Start of Records supplied

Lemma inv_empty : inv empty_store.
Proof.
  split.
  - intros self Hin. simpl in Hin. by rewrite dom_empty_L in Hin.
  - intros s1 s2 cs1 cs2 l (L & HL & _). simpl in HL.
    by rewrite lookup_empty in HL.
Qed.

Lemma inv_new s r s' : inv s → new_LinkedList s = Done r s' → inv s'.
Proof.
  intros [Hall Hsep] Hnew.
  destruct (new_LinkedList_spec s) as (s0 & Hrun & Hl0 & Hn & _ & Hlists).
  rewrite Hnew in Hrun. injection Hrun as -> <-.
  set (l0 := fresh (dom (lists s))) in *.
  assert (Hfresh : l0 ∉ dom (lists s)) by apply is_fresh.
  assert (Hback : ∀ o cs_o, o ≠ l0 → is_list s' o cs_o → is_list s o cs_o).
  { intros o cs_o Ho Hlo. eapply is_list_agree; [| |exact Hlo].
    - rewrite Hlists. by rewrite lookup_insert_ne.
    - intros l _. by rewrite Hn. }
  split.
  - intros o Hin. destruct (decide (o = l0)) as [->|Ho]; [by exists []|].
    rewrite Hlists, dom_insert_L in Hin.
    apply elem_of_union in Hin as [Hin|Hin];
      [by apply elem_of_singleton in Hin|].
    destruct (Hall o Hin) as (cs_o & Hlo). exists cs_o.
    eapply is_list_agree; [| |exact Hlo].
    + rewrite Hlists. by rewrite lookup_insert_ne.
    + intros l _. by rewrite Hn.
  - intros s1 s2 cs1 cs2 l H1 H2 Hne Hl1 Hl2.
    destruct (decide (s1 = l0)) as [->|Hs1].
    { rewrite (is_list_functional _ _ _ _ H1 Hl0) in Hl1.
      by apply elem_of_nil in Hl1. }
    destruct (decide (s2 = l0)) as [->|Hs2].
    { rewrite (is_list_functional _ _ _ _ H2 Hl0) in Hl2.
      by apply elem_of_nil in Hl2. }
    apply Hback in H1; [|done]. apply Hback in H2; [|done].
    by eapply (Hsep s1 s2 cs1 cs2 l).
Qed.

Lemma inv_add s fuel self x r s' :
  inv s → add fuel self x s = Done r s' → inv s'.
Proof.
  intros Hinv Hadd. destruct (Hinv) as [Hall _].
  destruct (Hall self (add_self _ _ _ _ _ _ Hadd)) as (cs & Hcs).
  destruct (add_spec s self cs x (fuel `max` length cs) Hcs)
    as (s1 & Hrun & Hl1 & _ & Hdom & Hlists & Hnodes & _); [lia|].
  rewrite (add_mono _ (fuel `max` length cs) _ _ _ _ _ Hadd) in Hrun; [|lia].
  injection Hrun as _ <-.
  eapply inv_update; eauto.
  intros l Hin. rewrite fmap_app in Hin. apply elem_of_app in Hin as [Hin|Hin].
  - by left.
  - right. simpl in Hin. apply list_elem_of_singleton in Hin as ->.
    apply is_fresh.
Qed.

End of Records supplied
Start of Records supplied

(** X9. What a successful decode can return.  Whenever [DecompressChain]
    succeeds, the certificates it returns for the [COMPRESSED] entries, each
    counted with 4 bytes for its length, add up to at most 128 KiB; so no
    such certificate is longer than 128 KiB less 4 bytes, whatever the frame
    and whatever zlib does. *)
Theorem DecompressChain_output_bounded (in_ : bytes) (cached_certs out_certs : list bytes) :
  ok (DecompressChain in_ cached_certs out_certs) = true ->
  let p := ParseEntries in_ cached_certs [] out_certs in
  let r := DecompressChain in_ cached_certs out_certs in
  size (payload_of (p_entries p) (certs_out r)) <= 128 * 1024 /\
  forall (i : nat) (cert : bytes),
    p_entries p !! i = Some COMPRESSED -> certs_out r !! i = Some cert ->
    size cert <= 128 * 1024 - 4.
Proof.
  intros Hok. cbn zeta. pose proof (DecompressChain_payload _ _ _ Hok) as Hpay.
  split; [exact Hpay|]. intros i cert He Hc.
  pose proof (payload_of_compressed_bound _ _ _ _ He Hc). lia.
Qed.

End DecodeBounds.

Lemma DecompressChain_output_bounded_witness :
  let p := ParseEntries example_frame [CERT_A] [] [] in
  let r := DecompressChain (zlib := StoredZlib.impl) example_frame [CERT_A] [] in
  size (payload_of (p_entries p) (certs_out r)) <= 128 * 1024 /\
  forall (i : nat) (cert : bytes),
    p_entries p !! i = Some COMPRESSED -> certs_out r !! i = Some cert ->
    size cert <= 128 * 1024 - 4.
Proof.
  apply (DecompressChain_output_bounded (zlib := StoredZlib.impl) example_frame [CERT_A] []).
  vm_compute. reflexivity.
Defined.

End of Records supplied

The problem: Look above for the line holding "- intros self". Print it and every line after it, exactly, through the line holding "set (l0 := fresh (dom (lists s))) in *.".

Answer to this exercise:
  - intros self Hin. simpl in Hin. by rewrite dom_empty_L in Hin.
  - intros s1 s2 cs1 cs2 l (L & HL & _). simpl in HL.
    by rewrite lookup_empty in HL.
Qed.

Lemma inv_new s r s' : inv s → new_LinkedList s = Done r s' → inv s'.
Proof.
  intros [Hall Hsep] Hnew.
  destruct (new_LinkedList_spec s) as (s0 & Hrun & Hl0 & Hn & _ & Hlists).
  rewrite Hnew in Hrun. injection Hrun as -> <-.
  set (l0 := fresh (dom (lists s))) in *.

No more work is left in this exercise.